La gestión de la agenda al final de la vida

En circunstancias normales, nuestras agendas están llenas de actividades en el transcurrir del día. Prácticamente durante toda la jornada estamos ocupado con alguna actividad, y eso nos define y nos da valor e incluso sentido a la vida que llevamos.

Cuando una persona entra en un estadio de enfermedad terminal, de repente cambia radicalmente tanto su agenda como las prioridades y la relación con el tiempo en sí mismo.

Un enfermo terminal está más en contacto con todo lo referente a soltar, a dejar ir, la salud, la frescura, el dinamismo, los seres queridos, las actividades que antes hacia regularmente, la propia vida incluso. Quien ha conseguido arreglar los temas pragmáticos antes de todo ello, cuenta con cierta liviandad a la hora de darse el espacio para soltar.

Las citas que tiene un paciente terminal suelen ser de orden médico, pruebas, visitas, etc… y en algunos casos puede ser también de gran actividad, entre unas pruebas y las siguientes, entre unos análisis y los demás.

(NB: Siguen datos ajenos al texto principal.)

(** The loop finds the table. *)
Lemma shdr_loop_spec (elf : list Z) (shoff shnum : Z) (l : list symbol) :
  dynsyms_are elf shoff shnum l ->
  (exists syms strtab n,
     shdr_loop elf shoff (Z.to_nat shnum) shoff = Some (Some (mkLoc syms (Z.of_nat n) strtab)) /\
     (n <= length elf)%nat /\ decode_syms elf n strtab syms = Some l) \/
  (shdr_loop elf shoff (Z.to_nat shnum) shoff = Some None /\ l = []).
Proof.
  assert (shoff = shdr shoff 0) as E0 by (unfold shdr; lia).
  intros [(i & link & syms & strtab & n & Hi & Ht & Hj & Ho & He & Hs & Hl & Hstr & Hn & Hd)|[-> Hj]].
  - left. exists syms, strtab, n. split; [|done].
    replace (Z.to_nat shnum) with (Z.to_nat i + S (Z.to_nat (shnum - i - 1)))%nat by lia.
    rewrite E0 at 2. rewrite shdr_loop_skip by (intros; apply Hj; lia).
    replace (0 + Z.of_nat (Z.to_nat i)) with i by lia. cbn [shdr_loop]. rewrite Ht. simpl.
    rewrite Ho. simpl. rewrite He. simpl. rewrite Hs. simpl. rewrite Hl. simpl.
    fold (shdr shoff link). rewrite Hstr. cbn [mbind option_bind]. do 3 f_equal.
    rewrite Z.mul_comm, Z.div_mul by done. done.
  - right. split; [|done]. rewrite <- (Nat.add_0_r (Z.to_nat shnum)). rewrite E0 at 2.
    by rewrite shdr_loop_skip by (intros; apply Hj; lia).
Qed.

Es por ello importante saber gestionar la agenda del paciente como para que tenga suficiente espacio para dedicarlo a reflexionar sobre su vida, despedirse de sus seres queridos, escribir o al menos expresar lo que está sintiendo, prepararse desde la calma a los momentos finales.

Existen pacientes que eligen conscientemente tener una frenética actividad de ocupación, bien sea en la casa o en el hospital, con tal de no pensar, de no afrontar desde otro lugar más profundo la cercanía de la muerte y sus propios miedos.

Estos mecanismos de auto defensa, son plenamente legítimos, y tienen que ser respetados si son expresados así por el paciente, pero también es bueno descargar al paciente de citas para, si es de su deseo, poder mirar a su entorno, a su vida, con una mirada retrospectiva, en la cual pueda darse en algún momento algo similar a la aceptación, lo cual conlleva a la disminución del sufrimiento.

Los seres cercanos seguirán teniendo su agenda tan llena o vacía como cuando el paciente estaba sano, la vida antes existía y la vida continuará, al menos en el aspecto de gestión de citas, de compromisos. Es por ello que cabe reflexionar si no sería posible durante el periodo del acompañamiento reducir algunas de esas citas de la agenda, ralentizar el ritmo, definir y priorizar lo que es importante de lo que no, y aligerar esa agenda que permita un acompañamiento más profundo y sentido al ser cercano.

La agenda más adelante continuará y de hecho cobrará un gran valor a la hora de crear firmes estructuras de apoyo cuando el ser querido ya no esté.